I find a better way to think of Prolog and its "database" as a tree (forest?). The analogy is a bit rough, as the graph contains loops (recursion).
When you ask the prolog engine to determine whether a particular statement (predicate) is true or false, it starts to traverse depth in the first, left-to-right tree, using union (pattern matching) to guide the ECP. When the traversal reaches the leaf node, the predicate true
. Upon his return, he ... retreats and continues to walk the tree. When there are no more leaf nodes available, the predicate fails.
Prolog is a descriptive language: you describe the conditions for success in terms of predicate calculus. Then you just let the Prolog engine find the right solutions. If you try to train procedural, imperative thinking in a model, in addition to making things more complicated than they should otherwise be, in my experience, you pretty much guarantee poor performance.
I found Leon Sterling and Eliot Shapiro's tutorial, The Art of Prolog , to be invaluable and far more instructive and enlightening than Clocksin and Mellish's Programming in Prolog.
Edited for note: Your pattern predicate
pred(X) :-
X = 1 -> do this , ! ; else do that ,
write('x =/= 1')
.
has some problems.
-
First, just like C or C # or other procedural languages ββwhere operators
and
andor
have different precedences, so the type expressionif ( a && b || c && d ) ...

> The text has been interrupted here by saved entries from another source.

Lemma read_bytes_sent n (s : S) r s' : read_bytes n s = (r, s') -> sent s' = sent s.
Proof. unfold read_bytes. cbn [sock_read logged_transport]. destruct (sock_read n (lg_env (s_env s))) as [e1 r1]. by intros [= <- <-]. Qed.
Lemma mac_sent h p (s : S) t s' : fsq_mac malloc_ok junk h p s = (t, s') -> sent s' = sent s.
Proof. unfold fsq_mac. cbn [salloc]. by intros [= <- <-]. Qed.
Lemma read_reply_sent rid (s : S) a s' : read_reply malloc_ok junk rid s = (a, s') -> sent s' = sent s.
Proof.
  unfold read_reply. destruct (read_bytes FSQ_HEADER_LEN s) as [[rhdr|] s1] eqn:E1; [|intros [= <- <-]; by apply (read_bytes_sent _ _ _ _ E1)].
  apply read_bytes_sent in E1. destruct (fsq_header_decode rhdr) as [rh|]; [|by intros [= <- <-]].
  destruct (_ || _); [by intros [= <- <-]|]. destruct (read_bytes 32 s1) as [[rtag|] s2] eqn:E2; apply read_bytes_sent in E2; [|intros [= <- <-]; congruence].
  match goal with |- (let '(p, s) := ?x in _) = _ -> _ => destruct x as [[rpay|] s3] eqn:E3 end.
  all: assert (Hs3 : sent s3 = sent s2) by (destruct (_ =? 0); [by simplify_eq|]; cbn [salloc] in E3;
       destruct (malloc_ok _); cbn [negb] in E3; [by apply read_bytes_sent in E3|by simplify_eq]).
  2: { intros [= <- <-]. congruence. }
  destruct (fsq_mac malloc_ok junk rhdr rpay s3) as [want s4] eqn:E4. apply mac_sent in E4.
  destruct (negb _); [intros [= <- <-]; congruence|]. destruct (_ <? 8); [intros [= <- <-]; congruence|]. cbn [salloc].
  destruct (malloc_ok _); cbn [negb]; intros [= <- <-]; unfold sent in *; cbn [s_env upd_shim]; congruence.
Qed.
Lemma exchange_sent op ctx req (s : S) a s' : exchange malloc_ok junk op ctx req s = (a, s') ->
  exists h, h_opcode h = op /\ h_context h = ctx /\ sent s' = fsq_header_encode h :: sent s.
Proof.
  unfold exchange. set (h := {| h_version := _ |}). set (s0 := upd_shim _ _ _ _ _ s).
  destruct (fsq_mac malloc_ok junk (fsq_header_encode h) req s0) as [tag s1] eqn:E1. apply mac_sent in E1.
  cbn [sock_send logged_transport]. destruct (sock_send _ tag req (lg_env (s_env s1))) as [e1 ok]. intros Hr. exists h. split; [done|]. split; [done|].
  set (s2 := set_env _ s1) in *. assert (H2 : sent s2 = fsq_header_encode h :: sent s) by (unfold sent in E1 |- *; cbn [s2 set_env set_fd upd_shim s_env lg_sent]; by rewrite E1).
  destruct ok; cbn [negb] in Hr; [|by injection Hr as <- <-]. apply read_reply_sent in Hr. by rewrite Hr.
Qed.
Lemma exchange_grew token op ctx req (s : S) a s' : exchange malloc_ok junk op ctx req s = (a, s') -> 0 <= op < 2 ^ 16 ->
  (op = FSQ_OP_UDF_CALL -> ctx = token /\ 0 <= token < 2 ^ 64) -> grew token (if op =? FSQ_OP_UDF_CALL then 1 else 0) s s'.
Proof.
  intros He Hop Hc. destruct (exchange_sent _ _ _ _ _ _ He) as (h & Ho & Hx & Hs). exists [fsq_header_encode h].
  assert (Hi : is_call (fsq_header_encode h) = (op =? FSQ_OP_UDF_CALL)) by (unfold is_call; rewrite encode_opcode by lia; by rewrite Ho).
  split; [done|]. cbn [List.filter]. rewrite Hi. split; [destruct (_ =? _); cbn; lia|]. constructor; [|constructor]. intros Ht.
  destruct Hc as [-> Hr]; [rewrite Hi in Ht; lia|]. by rewrite encode_context, Hx by lia.
Qed.
(** The loop sends at most one frame per attempt, and what its hook sends. *)
Lemma loop_grew token (hook : option (@hook_fn (logged E))) op ctx : 0 <= op < 2 ^ 16 -> (op = FSQ_OP_UDF_CALL -> ctx = token /\ 0 <= token < 2 ^ 64) ->
  (forall f x (s : S), hook = Some f -> grew token 0 s (fst (fst (f x s)))) ->
  forall todo n x (s : S), grew token (if op =? FSQ_OP_UDF_CALL then todo else 0) s (fst (fst (roundtrip_loop malloc_ok junk todo n op ctx hook x s))).
Proof.
  intros Hop Hc Hh. set (per := fun k : nat => if op =? FSQ_OP_UDF_CALL then k else 0%nat).
  induction todo as [|todo IH]; intros n x s; cbn [roundtrip_loop]; [apply (grew_le token 0); [by apply grew_same|lia]|].
  change (if op =? FSQ_OP_UDF_CALL then Datatypes.S todo else 0%nat) with (per (Datatypes.S todo)).
  set (s0 := if g_fd s && _ then close_fd s else s). assert (H0 : sent s0 = sent s) by (unfold s0; by destruct (_ && _)). clearbody s0.
  match goal with |- grew _ _ _ (fst (fst (let '(s, c) := ?y in _))) => destruct y as [s1 c] eqn:E1 end.
  assert (H1 : sent s1 = sent s0).
  { destruct (g_fd s0); [by injection E1 as <- <-|]. cbn [sock_connect logged_transport] in E1.
    destruct (sock_connect _ (lg_env (s_env s0))) as [e1 [w|[]]]; by injection E1 as <- <-. }
  assert (G1 : grew token 0 s s1) by (apply grew_same; congruence). clear E1 H0 H1.
  assert (Hper : per (Datatypes.S todo) = (per 1 + per todo)%nat) by (unfold per; destruct (op =? _); lia).
  destruct c as [why|[]].
  { destruct (negb (todo =? 0)%nat); [|by apply (grew_le token 0); [|lia]]. apply (grew_le token (0 + per todo)); [|rewrite Hper; lia].
    by apply (grew_trans token 0 _ s s1). }
  match goal with |- context [match hook with Some f => f ?a ?b | None => _ end] => set (y := match hook with Some f => f a b | None => (b, a, (FSQ_HOOK_OK, [])) end) end.
  destruct y as [[s2 x2] [rc herr]] eqn:E2. unfold y in E2. clear y.
  assert (G2 : grew token 0 s s2).
  { apply (grew_trans token 0 0 s s1); [done|]. destruct hook as [f|]; [|injection E2 as <- <- <- <-; by apply grew_same].
    specialize (Hh f x s1 eq_refl). by rewrite E2 in Hh. }
  clear G1 E2. destruct (negb (rc =? FSQ_HOOK_OK)).
  { assert (G3 : grew token 0 s (close_fd s2)) by (apply (grew_trans token 0 0 s s2); [done|by apply grew_same]).
    destruct (_ && _); [|apply (grew_le token 0); [exact G3|lia]]. apply (grew_le token (0 + per todo)); [|rewrite Hper; lia].
    apply (grew_trans token 0 _ s (close_fd s2)); [exact G3|apply IH]. }
  destruct (exchange malloc_ok junk op ctx (fst x2) s2) as [a s3] eqn:E3. pose proof (exchange_grew token _ _ _ _ _ _ E3 Hop Hc) as G3.
  change (grew token (per 1%nat) s2 s3) in G3. assert (G4 : grew token (per 1%nat) s s3) by (by apply (grew_trans token 0 _ s s2)).
  destruct a as [t|t|a]; cbn [fst]; [|apply (grew_le token (per 1%nat)); [done|rewrite Hper; lia]..].
  assert (G5 : grew token (per 1%nat) s (close_fd s3)) by (rewrite <- (Nat.add_0_r (per 1%nat)); apply (grew_trans token (per 1%nat) 0 s s3); [done|by apply grew_same]).
  destruct (negb _); [|apply (grew_le token (per 1%nat)); [exact G5|rewrite Hper; lia]]. rewrite Hper. apply (grew_trans token _ _ s (close_fd s3)); [exact G5|apply IH].
Qed.
Lemma reconnect_grew token off x (s : S) : grew token 0 s (fst (fst (fsq_call_reconnect malloc_ok junk off x s))).
Proof.
  unfold fsq_call_reconnect. destruct (snd x) as [st|]; [|by apply grew_same]. destruct (_ =? _); [by apply grew_same|].
  pose proof (loop_grew token None FSQ_OP_UDF_INIT 0 ltac:(unfold FSQ_OP_UDF_INIT; lia) ltac:(done) ltac:(done) 1 1 (st_init_req st, None) s) as Hg.
  unfold fsq_roundtrip. destruct (roundtrip_loop malloc_ok junk 1 1 FSQ_OP_UDF_INIT 0 None (st_init_req st, None) s) as [[s1 x1] r].
  destruct r as [err|[[status rc] body]]; [exact Hg|]. destruct (_ || _); [exact Hg|]. by destruct (_ =? 0).
Qed.
Lemma udf_call_grew name cls st args (s : S) :
  grew (u64 (g_idem_base s + g_idem_counter s)) (fsq_attempts_for cls) s (fst (fst (fsq_udf_call malloc_ok junk name cls st args s))).
Proof.
  unfold fsq_udf_call. set (token := u64 _). assert (G0 : forall s', sent s' = sent s -> grew token (fsq_attempts_for cls) s s').
  { intros s' Hs. apply (grew_le token 0); [by apply grew_same|lia]. }
  destruct (_ || _); [by apply G0|]. destruct (call_len name args); [|by apply G0]. cbn [salloc]. destruct (malloc_ok (s_mallocs s)); cbn [negb]; [|by apply G0].
  match goal with |- context [fsq_roundtrip _ _ _ _ _ _ _ ?s0] => set (s1 := s0) end.
  pose proof (loop_grew token (Some (fsq_call_reconnect malloc_ok junk (1 + Z.to_nat (u8 (blen name))))) FSQ_OP_UDF_CALL token
    ltac:(unfold FSQ_OP_UDF_CALL; lia) ltac:(intros _; split; [done|apply u64_range]) ltac:(intros f x s' [= <-]; apply reconnect_grew)
    (fsq_attempts_for cls) 1 (call_req name (match st with Some st => st_handle st | None => 0 end) args, st) s1) as Hg.
  unfold fsq_roundtrip. change (u64 (g_idem_base _ + g_idem_counter _)) with token.
  destruct (roundtrip_loop _ _ _ _ _ _ _ _ s1) as [[s2 x2] r]. cbn [fst] in Hg.
  assert (G2 : forall s', sent s' = sent s2 -> grew token (fsq_attempts_for cls) s s').
  { intros s' Hs. destruct Hg as (new & Hn & Hl & Hf). exists new. split; [by rewrite Hs, Hn|done]. }
  destruct r as [err|[[status rc] body]]; [by apply G2|]. destruct (_ || _); [by apply G2|]. destruct (_ <? _); [by apply G2|].
  cbn [salloc]. destruct (malloc_ok _); by apply G2.
Qed.
End Sends.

probably doesn't bind what you think to operator precedence, your example predicate probably doesn't do what you think what it does: as written, it links likepred(X) :- X=1 -> ( do_this , ! ) ; ( do_that , write( 'x =/= 1' ) ) .
When you might want,
pred(X) :- ( X=1 -> ( do_this , ! ) ; do_that , ) , write( 'x =/= 1' ) .
You need to use parentheses to wash your intended binding explicitly:
pred(X) :- ( X=1 -> ( do_this , ! ) ; do_that ), write('x =/= 1') .
-
Also,
!
you don't need to cut ( ) in your example, since the implication operator->
acts as if a cut were involved. It:foo(X) :- truthy(X) -> writeln('truthy!') ; writeln('falsy') .
is pretty much like
foo(X) :- truthy(X) , ! , writeln( 'truthy' ) . foo(_) :- writeln( 'falsy' ) .
-
Third, you have to use pattern unification and matching in your head. Ignoring it
write/1
, your example might make sense aspred(1) :- do_this , ! . pred(X) :- do_that .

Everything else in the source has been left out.